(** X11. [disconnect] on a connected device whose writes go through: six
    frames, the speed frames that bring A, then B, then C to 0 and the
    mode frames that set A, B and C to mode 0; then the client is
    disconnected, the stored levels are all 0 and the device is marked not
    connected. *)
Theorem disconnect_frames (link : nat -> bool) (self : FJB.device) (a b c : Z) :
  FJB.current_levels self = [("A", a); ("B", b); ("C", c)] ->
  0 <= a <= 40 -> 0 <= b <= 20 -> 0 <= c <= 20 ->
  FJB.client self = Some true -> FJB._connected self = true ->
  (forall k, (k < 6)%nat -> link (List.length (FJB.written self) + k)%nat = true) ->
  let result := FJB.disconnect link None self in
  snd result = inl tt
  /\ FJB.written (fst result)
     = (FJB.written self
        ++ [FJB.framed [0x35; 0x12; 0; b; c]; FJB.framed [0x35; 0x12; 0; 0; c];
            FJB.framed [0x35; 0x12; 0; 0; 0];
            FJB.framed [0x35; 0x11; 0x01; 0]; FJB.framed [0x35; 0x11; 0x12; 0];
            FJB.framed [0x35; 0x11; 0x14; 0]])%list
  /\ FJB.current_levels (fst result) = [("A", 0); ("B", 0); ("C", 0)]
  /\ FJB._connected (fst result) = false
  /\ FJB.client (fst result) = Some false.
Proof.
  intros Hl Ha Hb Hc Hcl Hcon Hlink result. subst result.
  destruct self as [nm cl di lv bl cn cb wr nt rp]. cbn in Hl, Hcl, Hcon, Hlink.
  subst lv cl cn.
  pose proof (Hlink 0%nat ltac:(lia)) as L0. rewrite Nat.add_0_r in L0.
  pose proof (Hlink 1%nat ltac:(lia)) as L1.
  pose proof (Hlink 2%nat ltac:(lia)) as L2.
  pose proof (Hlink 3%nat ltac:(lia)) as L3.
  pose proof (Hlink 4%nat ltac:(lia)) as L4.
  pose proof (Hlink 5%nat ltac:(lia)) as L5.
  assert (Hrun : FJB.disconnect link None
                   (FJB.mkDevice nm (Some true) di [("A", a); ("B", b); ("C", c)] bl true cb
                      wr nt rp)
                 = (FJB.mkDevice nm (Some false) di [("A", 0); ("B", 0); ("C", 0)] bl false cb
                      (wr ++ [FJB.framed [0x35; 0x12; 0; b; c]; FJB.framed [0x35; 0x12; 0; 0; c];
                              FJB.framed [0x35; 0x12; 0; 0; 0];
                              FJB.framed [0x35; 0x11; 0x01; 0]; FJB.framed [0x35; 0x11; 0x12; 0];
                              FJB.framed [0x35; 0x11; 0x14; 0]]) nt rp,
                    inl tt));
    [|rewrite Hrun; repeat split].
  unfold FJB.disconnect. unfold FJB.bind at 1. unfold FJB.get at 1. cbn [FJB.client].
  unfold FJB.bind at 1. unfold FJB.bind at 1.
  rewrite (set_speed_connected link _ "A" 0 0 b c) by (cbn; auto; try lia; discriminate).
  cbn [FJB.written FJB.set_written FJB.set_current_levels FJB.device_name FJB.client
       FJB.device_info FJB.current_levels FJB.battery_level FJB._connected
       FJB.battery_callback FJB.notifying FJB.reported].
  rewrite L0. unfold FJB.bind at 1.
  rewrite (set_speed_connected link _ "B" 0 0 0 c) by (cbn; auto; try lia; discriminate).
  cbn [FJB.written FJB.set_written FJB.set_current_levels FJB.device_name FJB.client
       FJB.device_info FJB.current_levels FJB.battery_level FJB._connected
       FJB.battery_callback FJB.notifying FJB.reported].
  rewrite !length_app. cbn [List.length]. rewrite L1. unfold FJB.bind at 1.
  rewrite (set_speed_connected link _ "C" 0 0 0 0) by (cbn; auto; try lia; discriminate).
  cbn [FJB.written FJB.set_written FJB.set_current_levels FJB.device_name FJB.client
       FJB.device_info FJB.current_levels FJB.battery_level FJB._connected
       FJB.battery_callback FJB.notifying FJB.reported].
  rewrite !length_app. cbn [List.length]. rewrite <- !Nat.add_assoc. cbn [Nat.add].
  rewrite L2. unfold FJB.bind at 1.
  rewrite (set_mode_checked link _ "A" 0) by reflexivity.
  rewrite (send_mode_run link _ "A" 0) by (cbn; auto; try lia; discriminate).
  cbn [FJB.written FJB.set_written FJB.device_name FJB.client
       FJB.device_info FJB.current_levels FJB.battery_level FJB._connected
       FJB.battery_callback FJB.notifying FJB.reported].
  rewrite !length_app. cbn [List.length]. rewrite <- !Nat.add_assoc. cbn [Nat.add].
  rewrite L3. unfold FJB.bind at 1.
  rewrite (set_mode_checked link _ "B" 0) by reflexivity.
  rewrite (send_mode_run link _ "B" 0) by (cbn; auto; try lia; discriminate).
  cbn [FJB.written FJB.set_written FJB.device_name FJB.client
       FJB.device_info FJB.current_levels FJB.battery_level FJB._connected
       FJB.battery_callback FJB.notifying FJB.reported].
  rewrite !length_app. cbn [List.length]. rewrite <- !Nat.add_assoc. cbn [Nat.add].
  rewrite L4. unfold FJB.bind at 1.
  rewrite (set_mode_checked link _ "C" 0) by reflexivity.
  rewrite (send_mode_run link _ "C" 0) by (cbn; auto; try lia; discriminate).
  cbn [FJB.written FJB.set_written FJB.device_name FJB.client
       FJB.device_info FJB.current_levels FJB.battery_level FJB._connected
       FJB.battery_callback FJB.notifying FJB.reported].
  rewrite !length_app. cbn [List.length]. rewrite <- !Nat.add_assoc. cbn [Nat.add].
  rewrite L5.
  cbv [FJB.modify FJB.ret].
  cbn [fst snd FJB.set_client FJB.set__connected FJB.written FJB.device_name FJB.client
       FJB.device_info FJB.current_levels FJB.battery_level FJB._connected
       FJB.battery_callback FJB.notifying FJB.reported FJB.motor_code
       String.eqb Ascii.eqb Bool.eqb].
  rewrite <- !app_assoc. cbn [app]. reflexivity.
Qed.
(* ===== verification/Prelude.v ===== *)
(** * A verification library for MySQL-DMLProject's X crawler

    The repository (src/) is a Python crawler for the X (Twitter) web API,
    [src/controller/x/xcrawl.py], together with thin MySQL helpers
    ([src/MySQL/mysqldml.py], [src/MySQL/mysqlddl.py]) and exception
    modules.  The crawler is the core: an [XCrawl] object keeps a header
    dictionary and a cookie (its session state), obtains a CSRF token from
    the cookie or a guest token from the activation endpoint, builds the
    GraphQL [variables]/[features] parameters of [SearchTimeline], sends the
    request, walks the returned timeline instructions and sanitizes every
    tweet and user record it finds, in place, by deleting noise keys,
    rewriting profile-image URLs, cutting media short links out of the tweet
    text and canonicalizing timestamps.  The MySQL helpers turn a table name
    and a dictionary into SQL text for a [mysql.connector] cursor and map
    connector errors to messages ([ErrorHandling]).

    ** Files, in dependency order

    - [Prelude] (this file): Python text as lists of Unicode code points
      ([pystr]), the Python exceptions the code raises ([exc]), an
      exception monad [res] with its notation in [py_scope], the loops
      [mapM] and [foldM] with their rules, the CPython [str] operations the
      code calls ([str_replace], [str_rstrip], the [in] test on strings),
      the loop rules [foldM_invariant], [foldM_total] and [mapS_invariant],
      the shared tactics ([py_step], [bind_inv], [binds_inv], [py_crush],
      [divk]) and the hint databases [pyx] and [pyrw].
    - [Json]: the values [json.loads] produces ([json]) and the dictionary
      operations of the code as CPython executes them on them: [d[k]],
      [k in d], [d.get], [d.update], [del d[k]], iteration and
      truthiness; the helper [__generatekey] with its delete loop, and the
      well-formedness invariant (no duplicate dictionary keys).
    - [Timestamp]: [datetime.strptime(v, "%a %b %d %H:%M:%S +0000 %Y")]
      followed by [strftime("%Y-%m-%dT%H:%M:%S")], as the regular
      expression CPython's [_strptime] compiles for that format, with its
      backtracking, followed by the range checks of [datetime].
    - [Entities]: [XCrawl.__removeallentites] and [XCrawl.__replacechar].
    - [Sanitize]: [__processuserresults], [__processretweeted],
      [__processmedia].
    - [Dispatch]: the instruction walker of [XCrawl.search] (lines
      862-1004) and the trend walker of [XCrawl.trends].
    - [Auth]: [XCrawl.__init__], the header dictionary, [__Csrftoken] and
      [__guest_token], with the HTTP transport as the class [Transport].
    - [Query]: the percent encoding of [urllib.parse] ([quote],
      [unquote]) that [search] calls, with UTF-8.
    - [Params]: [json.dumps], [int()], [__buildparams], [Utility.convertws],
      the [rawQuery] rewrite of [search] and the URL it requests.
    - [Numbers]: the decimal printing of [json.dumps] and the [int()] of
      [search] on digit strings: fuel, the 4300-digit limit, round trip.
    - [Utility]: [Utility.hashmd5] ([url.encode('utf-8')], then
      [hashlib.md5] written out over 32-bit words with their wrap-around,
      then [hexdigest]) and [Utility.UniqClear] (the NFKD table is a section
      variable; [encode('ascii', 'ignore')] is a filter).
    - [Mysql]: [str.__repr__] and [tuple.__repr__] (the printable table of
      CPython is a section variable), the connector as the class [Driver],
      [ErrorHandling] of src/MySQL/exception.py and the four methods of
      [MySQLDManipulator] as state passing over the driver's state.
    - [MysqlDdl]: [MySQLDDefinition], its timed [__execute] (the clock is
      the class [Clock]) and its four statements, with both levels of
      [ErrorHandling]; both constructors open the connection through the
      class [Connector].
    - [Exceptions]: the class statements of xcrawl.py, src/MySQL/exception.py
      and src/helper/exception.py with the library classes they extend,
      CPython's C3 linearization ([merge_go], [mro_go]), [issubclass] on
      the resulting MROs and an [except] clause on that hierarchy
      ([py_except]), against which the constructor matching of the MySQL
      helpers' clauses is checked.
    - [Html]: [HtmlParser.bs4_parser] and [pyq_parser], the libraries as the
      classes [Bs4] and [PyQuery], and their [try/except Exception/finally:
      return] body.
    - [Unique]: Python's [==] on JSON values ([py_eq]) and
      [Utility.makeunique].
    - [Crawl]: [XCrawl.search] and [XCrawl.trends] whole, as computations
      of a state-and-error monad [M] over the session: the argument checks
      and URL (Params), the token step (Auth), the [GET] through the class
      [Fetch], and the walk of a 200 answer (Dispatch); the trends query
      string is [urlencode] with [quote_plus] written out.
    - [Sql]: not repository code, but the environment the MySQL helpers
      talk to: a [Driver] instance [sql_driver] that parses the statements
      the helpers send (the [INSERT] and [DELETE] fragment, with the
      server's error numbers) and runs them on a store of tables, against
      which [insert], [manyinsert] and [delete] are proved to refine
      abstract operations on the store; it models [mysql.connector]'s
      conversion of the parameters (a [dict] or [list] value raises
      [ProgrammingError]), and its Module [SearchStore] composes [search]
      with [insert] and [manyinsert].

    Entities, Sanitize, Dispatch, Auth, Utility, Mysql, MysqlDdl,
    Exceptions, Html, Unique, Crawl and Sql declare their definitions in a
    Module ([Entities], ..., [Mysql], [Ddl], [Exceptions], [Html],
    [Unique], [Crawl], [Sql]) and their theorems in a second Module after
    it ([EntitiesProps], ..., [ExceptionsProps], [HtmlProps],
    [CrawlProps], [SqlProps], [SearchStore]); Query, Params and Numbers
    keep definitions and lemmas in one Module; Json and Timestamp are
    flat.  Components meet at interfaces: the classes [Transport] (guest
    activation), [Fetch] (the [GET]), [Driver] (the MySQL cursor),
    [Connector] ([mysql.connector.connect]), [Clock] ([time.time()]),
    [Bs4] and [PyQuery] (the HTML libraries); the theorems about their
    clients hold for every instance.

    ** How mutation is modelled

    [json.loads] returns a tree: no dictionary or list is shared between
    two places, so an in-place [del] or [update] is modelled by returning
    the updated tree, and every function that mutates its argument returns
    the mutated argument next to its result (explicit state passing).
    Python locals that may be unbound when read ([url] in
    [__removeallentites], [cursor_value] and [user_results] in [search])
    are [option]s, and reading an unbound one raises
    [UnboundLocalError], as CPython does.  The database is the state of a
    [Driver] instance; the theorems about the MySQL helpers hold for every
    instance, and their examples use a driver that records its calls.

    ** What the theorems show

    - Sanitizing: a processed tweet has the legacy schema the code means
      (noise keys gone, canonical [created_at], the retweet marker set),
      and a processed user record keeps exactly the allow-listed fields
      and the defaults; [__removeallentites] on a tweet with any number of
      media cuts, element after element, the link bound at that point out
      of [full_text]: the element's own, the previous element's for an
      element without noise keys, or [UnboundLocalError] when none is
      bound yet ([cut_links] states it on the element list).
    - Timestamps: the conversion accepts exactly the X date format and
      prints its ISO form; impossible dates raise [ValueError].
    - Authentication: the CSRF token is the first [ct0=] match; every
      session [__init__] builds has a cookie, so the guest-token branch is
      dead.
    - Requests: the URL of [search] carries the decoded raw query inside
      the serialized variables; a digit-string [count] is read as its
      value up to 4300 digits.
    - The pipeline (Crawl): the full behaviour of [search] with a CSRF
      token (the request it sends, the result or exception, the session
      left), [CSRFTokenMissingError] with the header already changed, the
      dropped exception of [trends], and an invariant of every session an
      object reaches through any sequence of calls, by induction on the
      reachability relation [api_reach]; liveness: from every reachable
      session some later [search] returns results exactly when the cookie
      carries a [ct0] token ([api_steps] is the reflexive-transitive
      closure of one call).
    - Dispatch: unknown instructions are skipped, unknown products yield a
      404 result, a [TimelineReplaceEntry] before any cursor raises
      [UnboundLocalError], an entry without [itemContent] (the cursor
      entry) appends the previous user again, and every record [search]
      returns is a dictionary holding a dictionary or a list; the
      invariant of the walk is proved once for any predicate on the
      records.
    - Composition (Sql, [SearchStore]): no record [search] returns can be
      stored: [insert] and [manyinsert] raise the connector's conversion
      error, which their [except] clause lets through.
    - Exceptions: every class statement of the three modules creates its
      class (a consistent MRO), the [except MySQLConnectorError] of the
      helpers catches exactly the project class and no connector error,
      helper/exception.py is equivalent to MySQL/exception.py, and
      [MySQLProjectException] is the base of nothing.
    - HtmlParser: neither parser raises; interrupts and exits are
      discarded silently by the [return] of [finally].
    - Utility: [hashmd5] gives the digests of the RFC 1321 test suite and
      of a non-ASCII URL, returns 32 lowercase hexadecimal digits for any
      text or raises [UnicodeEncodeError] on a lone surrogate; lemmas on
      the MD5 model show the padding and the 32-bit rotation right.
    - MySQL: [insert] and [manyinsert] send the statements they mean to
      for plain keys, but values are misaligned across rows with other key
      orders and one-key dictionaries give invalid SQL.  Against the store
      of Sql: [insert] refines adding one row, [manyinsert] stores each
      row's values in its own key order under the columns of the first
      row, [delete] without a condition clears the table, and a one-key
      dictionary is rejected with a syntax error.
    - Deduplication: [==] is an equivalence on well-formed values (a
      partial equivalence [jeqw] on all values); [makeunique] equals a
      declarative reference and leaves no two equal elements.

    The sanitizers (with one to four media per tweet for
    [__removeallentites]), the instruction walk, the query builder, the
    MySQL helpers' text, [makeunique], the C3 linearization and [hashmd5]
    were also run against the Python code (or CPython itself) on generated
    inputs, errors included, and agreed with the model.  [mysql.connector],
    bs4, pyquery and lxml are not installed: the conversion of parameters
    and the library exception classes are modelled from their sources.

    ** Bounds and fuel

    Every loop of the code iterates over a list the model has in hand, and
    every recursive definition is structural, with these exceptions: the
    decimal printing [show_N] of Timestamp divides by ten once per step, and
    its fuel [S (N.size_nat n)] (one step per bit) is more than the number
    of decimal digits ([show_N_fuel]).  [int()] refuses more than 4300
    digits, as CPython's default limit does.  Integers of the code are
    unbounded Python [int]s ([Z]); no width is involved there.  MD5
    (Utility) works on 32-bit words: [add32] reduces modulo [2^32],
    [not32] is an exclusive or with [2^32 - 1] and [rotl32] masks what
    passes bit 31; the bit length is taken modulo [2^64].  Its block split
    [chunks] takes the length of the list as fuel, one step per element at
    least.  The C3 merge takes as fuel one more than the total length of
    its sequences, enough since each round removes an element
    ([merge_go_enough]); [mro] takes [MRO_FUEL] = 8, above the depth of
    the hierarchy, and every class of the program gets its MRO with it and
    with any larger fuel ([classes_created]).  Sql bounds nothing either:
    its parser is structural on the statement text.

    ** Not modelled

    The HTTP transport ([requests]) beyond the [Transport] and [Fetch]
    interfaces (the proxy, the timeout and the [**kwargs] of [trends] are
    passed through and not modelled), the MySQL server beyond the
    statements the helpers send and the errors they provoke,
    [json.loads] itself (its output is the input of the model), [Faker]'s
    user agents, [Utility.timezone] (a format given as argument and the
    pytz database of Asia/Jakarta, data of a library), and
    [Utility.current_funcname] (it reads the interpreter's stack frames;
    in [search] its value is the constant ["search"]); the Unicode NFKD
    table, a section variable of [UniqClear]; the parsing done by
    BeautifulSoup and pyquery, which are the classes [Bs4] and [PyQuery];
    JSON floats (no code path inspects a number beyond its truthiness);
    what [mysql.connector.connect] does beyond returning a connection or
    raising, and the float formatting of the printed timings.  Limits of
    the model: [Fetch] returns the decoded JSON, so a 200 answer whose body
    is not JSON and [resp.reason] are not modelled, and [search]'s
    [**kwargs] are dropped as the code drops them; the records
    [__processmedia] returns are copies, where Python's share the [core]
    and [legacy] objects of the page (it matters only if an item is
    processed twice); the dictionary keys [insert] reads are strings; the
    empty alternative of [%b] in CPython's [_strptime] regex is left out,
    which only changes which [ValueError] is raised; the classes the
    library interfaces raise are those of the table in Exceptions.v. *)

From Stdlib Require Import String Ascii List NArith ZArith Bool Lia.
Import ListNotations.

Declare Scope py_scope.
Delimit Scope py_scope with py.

——

◆ Goal of the exercise
Give back exactly the lines from the first line of the records through the line holding "(forall k, (k", including both of those lines and leaving out all others.

◆ Result of the task
(** X11. [disconnect] on a connected device whose writes go through: six
    frames, the speed frames that bring A, then B, then C to 0 and the
    mode frames that set A, B and C to mode 0; then the client is
    disconnected, the stored levels are all 0 and the device is marked not
    connected. *)
Theorem disconnect_frames (link : nat -> bool) (self : FJB.device) (a b c : Z) :
  FJB.current_levels self = [("A", a); ("B", b); ("C", c)] ->
  0 <= a <= 40 -> 0 <= b <= 20 -> 0 <= c <= 20 ->
  FJB.client self = Some true -> FJB._connected self = true ->
  (forall k, (k < 6)%nat -> link (List.length (FJB.written self) + k)%nat = true) ->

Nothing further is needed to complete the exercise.